J'ai entendu plusieurs fois au cours de ce dernier mois suite à des violences graves bien sur mais aussi extrêmement médiatisées des expressions comme "sanctuariser l'école". Ce genre de termes et surtout la manière et les méthodes que le gouvernement souhaite utiliser pour "sanctuariser l'école" me semblent très dangereuse pour l'école et pour la société en général. Non seulement c'est une manière de stigmatiser encore une fois la jeunesse sur des actes qui sont condamnable bien sur mais qui sont aussi rares et isolés. L'école, le collège le lycée est encore un espace ou la violence est contenue et canalisée par d'autres moyens que la répression et les forces de police. De plus cette violence existe depuis belle lurette et à l'époque c'était un sujet tabou ! L'entrée des forces de police tel que nous les connaissons actuellement dans les écoles et ce de quelques manières que ce soit (policiers, proviseurs assermentés, fouilles au corps, appareils de détections de métaux, caméras) est un danger, elle désigne le jeune comme coupable d'office et prive encore une fois la jeunesse de ces libertés fondamentales républicaines. C'est dans les faits une uniformisation un formatage de la jeunesse qui se prépare et qui permettra au gouvernement de prendre le contrôle de celle-ci par le biais de la répression. Quid du droit de grève, de revendications des élèves et même des enseignants ? L'école est le reflet de notre société qui est elle même très violente !! Tous nous subissons ou avons déjà subis des pressions au quotidien pour être toujours plus rentables,corvéables à merci, sans oublier les baisses de salaires, les licenciements abusifs, des familles entières détruites pour le plus grand bonheur du capital ! C'est à cette violence la pandémique, systémique, sociétale, à laquelle il faut s'attaquer. A partir de là, la violence que je pourrais qualifier de défensive envers les représentants de l'autorité, la violence du désespoir et du no future disparaîtra. Réfléchissons à l'avenir de notre jeunesse, celle qui désespère, celle qui voudrait que notre société évolue pour que chacun y trouve sa place selon ses capacités, cette société qui tue notre jeunesse et qui ne se pose pas la question de savoir pourquoi des milliers de jeunes se suicident chaque année.

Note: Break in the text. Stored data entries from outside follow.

(* ===== verification/ReplicationProps.v ===== *)
(** * The properties of replication *)

From S2P Require Import Prelude GoLang Protocol ClusterMessages ClientMessages Messages.
From S2P Require Import WalRecord Os WalWriter Shard Eviction Store Recovery StoreSpec Logs StoreProps Raft Replication.

(** ** Reading frames makes progress *)

Lemma ReadFrame_progress rd maxLen :
  errors_Is (rd_end rd) ErrMalformedMessage = false →
  match ReadFrame registry rd maxLen with
  | (Ok _, rd') => (length (rd_data rd') < length (rd_data rd))%nat ∧ rd_end rd' = rd_end rd
  | (Err e, rd') => errors_Is e ErrMalformedMessage = true →
      (length (rd_data rd') < length (rd_data rd))%nat ∧ rd_end rd' = rd_end rd
  | (Panic, _) => True
  end.
Proof.
  intros Hend. unfold ReadFrame, frameHeaderSize.
  assert (∀ rd n e rd', errors_Is (rd_end rd) ErrMalformedMessage = false →
    ReadFull rd n = (Err e, rd') → errors_Is e ErrMalformedMessage = true → False) as Herr.
  { intros rd0 n e rd' He [->| ->]%ReadFull_err; [by vm_compute|]. by rewrite He. }
  destruct (ReadFull rd 4) as [[header|e|] rd1] eqn:E1; [|intros; by exfalso; eapply Herr|done].
  apply ReadFull_ok in E1 as (-> & -> & Hlen).
  destruct (get_uint_ok 4 (take (Z.to_nat 4) (rd_data rd))) as [msgLen ->];
    [unfold len; rewrite length_take; lia|].
  destruct (_ && _); [by vm_compute|].
  match goal with |- context [ReadFull ?r msgLen] => destruct (ReadFull r msgLen) as [[body|e|] rd2] eqn:E2 end;
    [|intros Hm; exfalso; by eapply (Herr (Reader _ _) _ _ _ Hend E2)|done].
  apply ReadFull_ok in E2 as (_ & -> & _). cbn [rd_data rd_end].
  destruct (DecodeMessage registry body); [|intros _|done]; rewrite !length_drop; (split; [lia|done]).
Qed.

(** ** A follower fed by a leader *)

Lemma length_frames ss : (length ss ≤ length (frames ss))%nat.
Proof.
  induction ss as [|s ss IH]; [done|]. unfold frames in *. cbn [fmap list_fmap concat length].
  rewrite length_app. unfold frame_bytes at 1. rewrite length_app. cbn [length]. lia.
Qed.

Section claims.
Context {W : Type} {LW : Log W} {LL : LogLaws W} {W2 : Type} {LW2 : Log W2} {LL2 : LogLaws W2}.

(** A follower that is connected while a leader runs any sequence of
    sets and deletes, and reads to the end of what the leader wrote to its connection,
    ends with the leader's value and expiry for every key whose write the leader
    acknowledged and for every key on which the two agreed before, and with its own old
    record for every other key, whatever it held when it joined (neither limits memory).
    It acknowledges every record it was sent.  A follower that starts with the leader's
    contents so ends with the leader's contents. *)
Lemma replication_converges ord ford (n : Node AnyPolicy W) nt a c m
    (fd : KVStore AnyPolicy W2) m2 rs now2 ress n' nt' :
  orders_ok ord → table_order_ok ford →
  leading_to a c m n nt [] → Forall (request_ok (ndefaultTTL n)) rs →
  log_total W2 → simulates m2 fd →
  node_run ord ford n nt rs = (ress, n', nt') →
  ∃ d ss fd', nt' !! c = Some (mkConn d true) ∧ d = frames ss ∧
    sync_loop (S (length d)) (ord 0%nat) now2 (Reader d io_EOF) fd [] =
      Some (Err io_EOF, fd',
            concat ((λ s, frame_bytes (MReplicationAck (mkReplicationAck (ReplicationSync_LogIndex s)))) <$> ss)) ∧
    (∀ k, k ∈ acked rs ress ∨ visible <$> m !! k = visible <$> m2 !! k →
       visible <$> view (db n') k = visible <$> view fd' k) ∧
    (∀ k, k ∉ acked rs ress → view (db n') k = m !! k ∧ view fd' k = m2 !! k).
Proof.
  intros Hord Hford Hlead Hrs Hlog Hsim Hrun.
  destruct (node_run_replicates ord Hord ford Hford a c rs m n nt [] ress n' nt' Hlead Hrs Hrun)
    as (ss & m' & Hss & [Hsim' _ Hc] & Hf).
  destruct (Hf now2 m2 fd Hlog Hsim) as (m2' & Hsim2 & Ht). simpl in Hc.
  exists (frames ss), ss, (apply_all (ord 0%nat) fd ss now2). split_and!; [done|done| | |].
  - pose proof (length_frames ss). unfold frames. rewrite sync_loop_stream by (done || unfold frames in *; lia). done.
  - intros k Hk. rewrite (sim_view _ _ Hsim'), (sim_view _ _ Hsim2). destruct (Ht k) as [H1 H2].
    destruct (decide (k ∈ acked rs ress)); [by apply H1|]. destruct H2 as [-> ->]; [done|]. by destruct Hk.
  - intros k Hk. rewrite (sim_view _ _ Hsim'), (sim_view _ _ Hsim2). by apply Ht.
Qed.
End claims.

Definition ex_sys : Sys := start (ex_world []) (ex_wal SyncInterval).
Definition ex_follower : KVStore AnyPolicy Sys :=
  or_else (mkKVStore [] ex_sys 0 0) (NewKVStore any_order wal.Missing (Ok ex_sys) (ex_opts NameRelaxed 0) 0).

Lemma ex_follower_sim : simulates ∅ ex_follower.
Proof.
  destruct (NewKVStore_spec any_order wal.Missing [] ex_sys (ex_opts NameRelaxed 0) 0)
    as (kv & E & Hok & _ & _ & _ & Hview & Hb); [apply any_order_ok|done|apply ByName_inv|by left|].
  unfold ex_follower. rewrite E. split; [exact Hok| |exact Hview]. intros i sp Hi. by apply (Hb i sp).
Qed.

Lemma interval_log_total : log_total Sys.
Proof. intros r w. unfold log_append, Sys_Log, interval_append. by rewrite encode_bytes. Qed.

Definition ex_node : Node AnyPolicy FileLog :=
  with_leader (NewNode (ex_store NameStrict 0) 1000 (str "a:1") [str "a:1"; str "b:1"])
    (AddFollower newLeader (str "b:1") 1).
Definition ex_net : net := {[ 1%nat := mkConn [] true ]}.
Definition ex_requests : list (request * Z) :=
  [(NSet (str "k") [1] 0, 1); (NSet (str "j") [2;3] 50, 2); (NDelete (str "k"), 3); (NDelete (str "x"), 4)].

Lemma ex_leading : leading_to (str "b:1") 1 ∅ ex_node ex_net [].
Proof.
  split; [apply ex_store_sim| |vm_compute; reflexivity].
  eexists. split; [reflexivity|]. split; [vm_compute; reflexivity|].
  intros a b c. cbn [followers AddFollower newLeader].
  intros [[<- _]|[_ ?]]%lookup_insert_Some [[<- _]|[_ ?]]%lookup_insert_Some; done.
Qed.

Definition ex_order : table_order := map_to_list.

Lemma replication_converges_witness :
  ∃ d ss fd', (node_run any_order ex_order ex_node ex_net ex_requests).2 !! 1%nat = Some (mkConn d true) ∧
    d = frames ss ∧
    sync_loop (S (length d)) (any_order 0%nat) 9 (Reader d io_EOF) ex_follower [] =
      Some (Err io_EOF, fd',
            concat ((λ s, frame_bytes (MReplicationAck (mkReplicationAck (ReplicationSync_LogIndex s)))) <$> ss)) ∧
    (∀ k, k ∈ acked ex_requests (node_run any_order ex_order ex_node ex_net ex_requests).1.1 ∨
       visible <$> (∅ : gmap key Record) !! k = visible <$> (∅ : gmap key Record) !! k →
       visible <$> view (db (node_run any_order ex_order ex_node ex_net ex_requests).1.2) k = visible <$> view fd' k) ∧
    (∀ k, k ∉ acked ex_requests (node_run any_order ex_order ex_node ex_net ex_requests).1.1 →
       view (db (node_run any_order ex_order ex_node ex_net ex_requests).1.2) k = (∅ : gmap key Record) !! k ∧ view fd' k = (∅ : gmap key Record) !! k).
Proof.
  apply (replication_converges any_order ex_order ex_node ex_net (str "b:1") 1 ∅ ex_follower ∅ ex_requests 9
    (node_run any_order ex_order ex_node ex_net ex_requests).1.1
    (node_run any_order ex_order ex_node ex_net ex_requests).1.2
    (node_run any_order ex_order ex_node ex_net ex_requests).2).
  - apply any_order_ok.
  - intros m. reflexivity.
  - apply ex_leading.
  - repeat (apply Forall_cons; split; [vm_compute; intuition discriminate|]). apply Forall_nil. exact I.
  - apply interval_log_total.
  - apply ex_follower_sim.
  - destruct (node_run any_order ex_order ex_node ex_net ex_requests) as [[? ?] ?]. reflexivity.
Defined.

Lemma sync_loop_ends {P W} {PP : Policy P} {LW : Log W} ord now fuel : ∀ rd (fd : KVStore P W) acks,
  (length (rd_data rd) < fuel)%nat → errors_Is (rd_end rd) ErrMalformedMessage = false →
  ∃ res fd' acks', sync_loop fuel ord now rd fd acks = Some (res, fd', acks') ∧ (∀ u, res ≠ Ok u).
Proof.
  induction fuel as [|fuel IH]; intros rd fd acks Hf He; [lia|]. cbn [sync_loop].
  pose proof (ReadFrame_progress rd 0 He) as Hp. destruct (ReadFrame registry rd 0) as [[msg|e|] rd'].
  - destruct Hp as [Hlt Hend]. destruct msg; apply IH; rewrite ?Hend; (done || lia).
  - destruct (errors_Is e ErrMalformedMessage); [|by eexists _, _, _].
    destruct (Hp eq_refl) as [Hlt Hend]. apply IH; rewrite ?Hend; (done || lia).
  - by eexists _, _, _.
Qed.

Lemma drain_ends fuel : ∀ rd,
  (length (rd_data rd) < fuel)%nat → errors_Is (rd_end rd) ErrMalformedMessage = false →
  ∃ res, drain fuel rd = Some res ∧ (∀ u, res ≠ Ok u).
Proof.
  induction fuel as [|fuel IH]; intros rd Hf He; [lia|]. cbn [drain].
  pose proof (ReadFrame_progress rd 0 He) as Hp. destruct (ReadFrame registry rd 0) as [[msg|e|] rd'].
  - destruct Hp as [Hlt Hend]. apply IH; rewrite ?Hend; (done || lia).
  - by eexists.
  - by eexists.
Qed.

(** The receive loops end on every byte stream that ends: the follower's within
    one turn per byte (and one more), with the error that closed the stream or with a
    panic of a decoder, malformed frames and other messages being skipped; the leader's
    ack reader likewise, at the first frame it cannot read, and then the follower is
    removed from the table unless a decoder panicked. *)
Lemma receive_loops_terminate {P W} {PP : Policy P} {LW : Log W} ord now d (fd : KVStore P W) acks l nt a :
  (∃ res fd' acks', sync_loop (S (length d)) ord now (Reader d io_EOF) fd acks = Some (res, fd', acks') ∧
     (∀ u, res ≠ Ok u)) ∧
  (∃ res, drainAcks (S (length d)) l nt a (Reader d io_EOF) = Some res ∧
     ∀ l' nt', res = Ok (l', nt') → followers l' !! a = None).
Proof.
  split; [apply sync_loop_ends; [cbn; lia|reflexivity]|]. unfold drainAcks.
  destruct (drain_ends (S (length d)) (Reader d io_EOF)) as (res & -> & _); [cbn; lia|reflexivity|]. cbn.
  destruct res as [u|e|]; eexists; (split; [reflexivity|]); [| |done]; intros l' nt' [= E];
    unfold removeFollower in E; destruct (followers l !! a) eqn:Ea; injection E as <- <-; cbn;
    by rewrite ?lookup_delete_eq.
Qed.

(** A follower that reconnects can lose its place: its new connection replaces
    the old one in the leader's table, and when the goroutine that reads the old one
    sees it end, it removes the follower by address, closing the new connection. *)
Example stale_drain_drops_new_connection :
  let a := str "b:1" in
  let nt : net := {[ 1%nat := mkConn [] false; 2%nat := mkConn [] true ]} in
  let l := AddFollower (AddFollower newLeader a 1) a 2 in
  ∃ l' nt', drainAcks 1 l nt a (Reader [] io_EOF) = Some (Ok (l', nt')) ∧
    followers l !! a = Some 2%nat ∧ followers l' !! a = None ∧ nt' !! 2%nat = Some (mkConn [] false).
Proof.
  intros a nt l.
  exists (removeFollower l nt a).1, (removeFollower l nt a).2. split_and!; vm_compute; reflexivity.
Qed.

L'école public de demain, ça pourrait être une école véritablement gratuite ou la famille n'aurait pas à payer les livres, la cantine, les fournitures scolaire par exemple...
L'école public de demain, ça pourrait être un lieu d'ouverture et d'échange sur le monde sans grille, sans cadenas avec des règles de fonctionnement appliquées et même décidées par les élèves.

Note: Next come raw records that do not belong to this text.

(* ===== verification/FollowerLoop.v ===== *)
(** * Following whoever leads (cluster/follower.go)

    [RunFollower] looks at the election state, follows the leader it names until the
    connection ends, and looks again.  A turn is given by the state it finds, what the
    network answers to the dial and the join, and the clock. *)

From S2P Require Import Prelude GoLang Protocol ClusterMessages ClientMessages Messages.
From S2P Require Import WalRecord Os WalWriter Shard Eviction Store Recovery StoreSpec Logs StoreProps.
From S2P Require Import Raft RaftProps Replication ReplicationProps.

Record turn := mkTurn { t_raft : RaftState; t_dial : addr → go reader; t_joined : go (); t_now : Z }.

Section loop.
Context {P : Type} {PP : Policy P} {W : Type} {LW : Log W} (ord : order) (nodeAddr : addr).

(** One turn; the error [syncWithLeader] ends with is only printed. *)
Definition follower_turn (t : turn) (db : KVStore P W) : option (go (KVStore P W)) :=
  match follow_target (t_raft t) nodeAddr with
  | None => Some (Ok db)
  | Some leader =>
      match syncWithLeader ord (t_dial t leader) (t_joined t) (t_now t) db with
      | Some (Panic, _, _) => Some Panic
      | Some (_, db, _) => Some (Ok db)
      | None => None
      end
  end.

Fixpoint RunFollower (ts : list turn) (db : KVStore P W) : option (go (KVStore P W)) :=
  match ts with
  | [] => Some (Ok db)
  | t :: ts =>
      match follower_turn t db with
      | Some (Ok db) => RunFollower ts db
      | res => res
      end
  end.
End loop.

(** ** What a turn does *)

Section facts.
Context {P : Type} {PP : Policy P} {W : Type} {LW : Log W} (ord : nat → order).

(** A leader, a candidate without a leader and a node that has heard only of itself wait;
    a node that cannot reach its leader waits too. *)
Lemma follower_turn_waits nodeAddr (t : turn) (db : KVStore P W) :
  is_leader (t_raft t) = true ∨ leaderAddr (t_raft t) = [] ∨ leaderAddr (t_raft t) = nodeAddr ∨
  (∃ e, t_dial t (leaderAddr (t_raft t)) = Err e) →
  follower_turn (ord 0%nat) nodeAddr t db = Some (Ok db).
Proof.
  intros Hw. unfold follower_turn, follow_target, GetLeaderAddr. destruct (is_leader (t_raft t)); [done|].
  destruct Hw as [?|[Hw|[Hw|[e He]]]]; [done| | |].
  - by rewrite bool_decide_true.
  - rewrite (bool_decide_true (leaderAddr (t_raft t) = nodeAddr)) by done. by rewrite orb_true_r.
  - destruct (_ || _); [done|]. rewrite He. done.
Qed.

(** A turn connected to a leader that sends the records [ss]. *)
Lemma follower_turn_syncs nodeAddr (t : turn) (db : KVStore P W) ss :
  is_leader (t_raft t) = false → leaderAddr (t_raft t) ≠ [] → leaderAddr (t_raft t) ≠ nodeAddr →
  t_dial t (leaderAddr (t_raft t)) = Ok (Reader (frames ss) io_EOF) → t_joined t = Ok () → Forall sync_ok ss →
  follower_turn (ord 0%nat) nodeAddr t db = Some (Ok (apply_all (ord 0%nat) db ss (t_now t))).
Proof.
  intros Hr H1 H2 Hd Hj Hss. unfold follower_turn, follow_target, GetLeaderAddr. rewrite Hr, !bool_decide_false by done. cbn [orb].
  rewrite Hd, Hj. cbn [syncWithLeader rd_data]. pose proof (length_frames ss).
  unfold frames at 2. rewrite sync_loop_stream; [done|done|lia].
Qed.
End facts.

(** ** A change of leaders *)

Section change.
Context {W : Type} {LW : Log W} {LL : LogLaws W} (Hlog : log_total W).
Context (ord : nat → order) (Hord : orders_ok ord) (ford : table_order) (Hford : table_order_ok ford).
Implicit Types (n : Node AnyPolicy W) (d : KVStore AnyPolicy W).

(** [t] is a turn of a node that follows [leader], reads what [leader] wrote to the
    connection [c] and then loses it. *)
Definition follows (nodeAddr leader : addr) (c : nat) (nt : net) (t : turn) : Prop :=
  is_leader (t_raft t) = false ∧ leaderAddr (t_raft t) = leader ∧ leader ≠ [] ∧ leader ≠ nodeAddr ∧
  t_joined t = Ok () ∧ ∃ data, nt !! c = Some (mkConn data true) ∧ t_dial t leader = Ok (Reader data io_EOF).

(** The node [n] when it has just been elected with the store [d] and [b] has joined it. *)
Definition elected n (d : KVStore AnyPolicy W) (b : addr) (c : nat) : Node AnyPolicy W :=
  with_leader (becomeLeader (with_db n d)) (AddFollower newLeader b c).

Lemma elected_leads n d b c m nt : simulates m d → nt !! c = Some (mkConn [] true) → leading_to b c m (elected n d b c) nt [].
Proof.
  intros Hs Hc. split; [done| |done]. eexists. split; [done|]. cbn. split; [apply lookup_insert_eq|].
  intros x y z [[<- _]|[_ ?]]%lookup_insert_Some [[<- _]|[_ ?]]%lookup_insert_Some; done.
Qed.

(** Two followers of the same leader, at the end of the same stream of requests. *)
Lemma both_follow n nt m rs ress n' nt' a b ca cb nodeA nodeB leader ta tb ma mb (da db_ : KVStore AnyPolicy W) :
  leading_to a ca m n nt [] → leading_to b cb m n nt [] → Forall (request_ok (ndefaultTTL n)) rs →
  node_run ord ford n nt rs = (ress, n', nt') →
  follows nodeA leader ca nt' ta → follows nodeB leader cb nt' tb → simulates ma da → simulates mb db_ →
  ∃ ma' mb' da' db', follower_turn (ord 0%nat) nodeA ta da = Some (Ok da') ∧ follower_turn (ord 0%nat) nodeB tb db_ = Some (Ok db') ∧
    simulates ma' da' ∧ simulates mb' db' ∧
    ∀ k, (k ∈ acked rs ress → visible <$> ma' !! k = visible <$> mb' !! k) ∧
         (k ∉ acked rs ress → ma' !! k = ma !! k ∧ mb' !! k = mb !! k).
Proof.
  intros Ha Hb Hrs Hrun (Ra & La & Na & Oa & Ja & xa & Ca & Da) (Rb & Lb & Nb & Ob & Jb & xb & Cb & Db) Hsa Hsb.
  destruct (node_run_replicates (P2:=AnyPolicy) (W2:=W) ord Hord ford Hford a ca rs m n nt [] ress n' nt' Ha Hrs Hrun)
    as (ssa & m1 & Hssa & [Hs1 _ Hc1] & Hfa).
  destruct (node_run_replicates (P2:=AnyPolicy) (W2:=W) ord Hord ford Hford b cb rs m n nt [] ress n' nt' Hb Hrs Hrun)
    as (ssb & m2 & Hssb & [Hs2 _ Hc2] & Hfb).
  rewrite Ca in Hc1. rewrite Cb in Hc2. injection Hc1 as Exa. injection Hc2 as Exb. cbn in Exa, Exb. subst xa xb.
  destruct (Hfa (t_now ta) ma da Hlog Hsa) as (ma' & Hsa' & Ta). destruct (Hfb (t_now tb) mb db_ Hlog Hsb) as (mb' & Hsb' & Tb).
  exists ma', mb', (apply_all (ord 0%nat) da ssa (t_now ta)), (apply_all (ord 0%nat) db_ ssb (t_now tb)).
  split_and!; [apply (follower_turn_syncs ord nodeA ta da ssa); congruence|apply (follower_turn_syncs ord nodeB tb db_ ssb); congruence|done|done|].
  intros k. destruct (Ta k) as [A1 A2], (Tb k) as [B1 B2].
  assert (m1 !! k = m2 !! k) as E by (by rewrite <-(sim_view _ _ Hs1), <-(sim_view _ _ Hs2)).
  split; [intros Hk; by rewrite <-(A1 Hk), <-(B1 Hk), E|]. intros Hk. by destruct (A2 Hk), (B2 Hk).
Qed.
(** A turn without a leader to follow. *)
Definition waits (nodeAddr : addr) (t : turn) : Prop :=
  is_leader (t_raft t) = true ∨ leaderAddr (t_raft t) = [] ∨ leaderAddr (t_raft t) = nodeAddr ∨
  (∃ e, t_dial t (leaderAddr (t_raft t)) = Err e).

Lemma RunFollower_waits nodeAddr ws ts d : Forall (waits nodeAddr) ws →
  RunFollower (ord 0%nat) nodeAddr (ws ++ ts) d = RunFollower (ord 0%nat) nodeAddr ts d.
Proof. induction 1 as [|t ws Ht _ IH]; [done|]. cbn [app RunFollower]. by rewrite (follower_turn_waits ord nodeAddr t d Ht). Qed.
End change.


(** Three nodes: "a:1" leads "b:1" and "c:1", then "b:1" leads "c:1". *)
Definition addr_of (name : string) : addr := str name.
Definition following_raft (self leader : addr) : RaftState :=
  (HandleHeartbeat (NewRaftState self [addr_of "a:1"; addr_of "b:1"; addr_of "c:1"]) 1 leader).1.

Definition ex_A : Node AnyPolicy Sys :=
  with_leader (NewNode ex_follower 1000 (addr_of "a:1") [addr_of "a:1"; addr_of "b:1"; addr_of "c:1"])
    (AddFollower (AddFollower newLeader (addr_of "b:1") 1) (addr_of "c:1") 2).
Definition ex_B : Node AnyPolicy Sys := NewNode ex_follower 1000 (addr_of "b:1") [addr_of "a:1"; addr_of "b:1"; addr_of "c:1"].
Definition ex_wires : net := {[ 1%nat := mkConn [] true; 2%nat := mkConn [] true; 3%nat := mkConn [] true ]}.
Definition ex_rs1 : list (request * Z) := [(NSet (str "k") [1] 0, 1); (NSet (str "j") [2] 50, 2); (NDelete (str "k"), 3)].
Definition ex_rs2 : list (request * Z) := [(NSet (str "k") [3] 0, 4); (NDelete (str "x"), 5)].
Definition ex_run1 := node_run any_order ex_order ex_A ex_wires ex_rs1.
Definition wire_sent (nt : net) (c : nat) : gobytes := match nt !! c with Some cn => sent cn | None => [] end.
Definition ex_turn (self leader : string) (nt : net) (c : nat) (now : Z) : turn :=
  mkTurn (following_raft (addr_of self) (addr_of leader)) (λ _, Ok (Reader (wire_sent nt c) io_EOF)) (Ok ()) now.
Definition ex_pause : turn := mkTurn (NewRaftState (addr_of "c:1") []) (λ _, Err io_EOF) (Ok ()) 8.

Definition ex_dB : KVStore AnyPolicy Sys :=
  match RunFollower (any_order 0%nat) (addr_of "b:1") [ex_turn "b:1" "a:1" ex_run1.2 1 6] ex_follower with
  | Some (Ok d) => d
  | _ => ex_follower
  end.
Definition ex_run2 := node_run any_order ex_order (elected ex_B ex_dB (addr_of "c:1") 3) ex_wires ex_rs2.

Lemma ex_A_table : table_ok (followers (AddFollower (AddFollower newLeader (addr_of "b:1") 1) (addr_of "c:1") 2)).
Proof.
  intros a b c. cbn [followers AddFollower newLeader].
  intros [[<- <-]|[_ [[<- <-]|[_ ?]]%lookup_insert_Some]]%lookup_insert_Some
         [[<- E]|[_ [[<- E]|[_ ?]]%lookup_insert_Some]]%lookup_insert_Some; done.
Qed.

Lemma ex_A_leads a c : followers (AddFollower (AddFollower newLeader (addr_of "b:1") 1) (addr_of "c:1") 2) !! a = Some c →
  ex_wires !! c = Some (mkConn [] true) → leading_to a c ∅ ex_A ex_wires [].
Proof. intros Ha Hc. split; [apply ex_follower_sim| |done]. eexists. split; [reflexivity|]. split; [done|apply ex_A_table]. Qed.

Lemma ex_turn_follows self leader nt c now : addr_of leader ≠ [] → addr_of leader ≠ addr_of self →
  is_Some (nt !! c) → alive <$> nt !! c = Some true →
  follows (addr_of self) (addr_of leader) c nt (ex_turn self leader nt c now).
Proof.
  intros H1 H2 [[d al] Hc] Ha. rewrite Hc in Ha. cbn in Ha. injection Ha as ->. split_and!; [reflexivity|reflexivity|done|done|done|].
  exists d. split; [done|]. unfold ex_turn, wire_sent. cbn. by rewrite Hc.
Qed.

L'école public de demain, ça pourrait être l'endroit ou chacun pourrait trouver sa place selon ses compétences, ou chacun ferait l'apprentissage de la démocratie ou des décisions seraient prises ensemble pour le bon fonctionnement de l'établissement.
L'école public de demain, ça pourrait être un lieu d'échange culturel ou l'expérience de chacun serait mise en valeur ou les différences seraient complémentaires pour construire ensemble.
L'école public de demain, ça pourrait être un endroit ou l'élève serait heureux de se rendre (même à pied) par ce qu'il pourra réaliser des projets avec des objectifs précis et du concret qui lui permettra de se tourner vers l'avenir.
L'école public de demain, ça pourrait être moins de pion et plus d'enseignants pour mieux prendre en compte les besoins de chaque élève et pour une réelle adaptation aux difficultés de chacun.
L'école public de demain, ça pourrait être un endroit ou l'enseignant trouverait lui aussi sa place et aurait à sa disposition tous les moyens nécessaires pour avancer dans ses projets pédagogiques.
L'école public de demain, ça pourrait être un endroit ou l'enseignant ne se trouverait plus en permanence en porte à faux et en lutte avec le reste de la société ou celui-ci ne viendrait plus enseigner avec parfois la peur au ventre. Ce serait un endroit ou l'enseignant serait respecté par les élèves, par les parents, par la hiérarchie, par tous les citoyens ainsi que par le gouvernement. Gouvernement qui étant incompétent stigmatise le corps enseignant et le désigne aux Français comme étant les grands coupables.
L'école public de demain, ça pourrait être un endroit ou l'on construit la société de demain.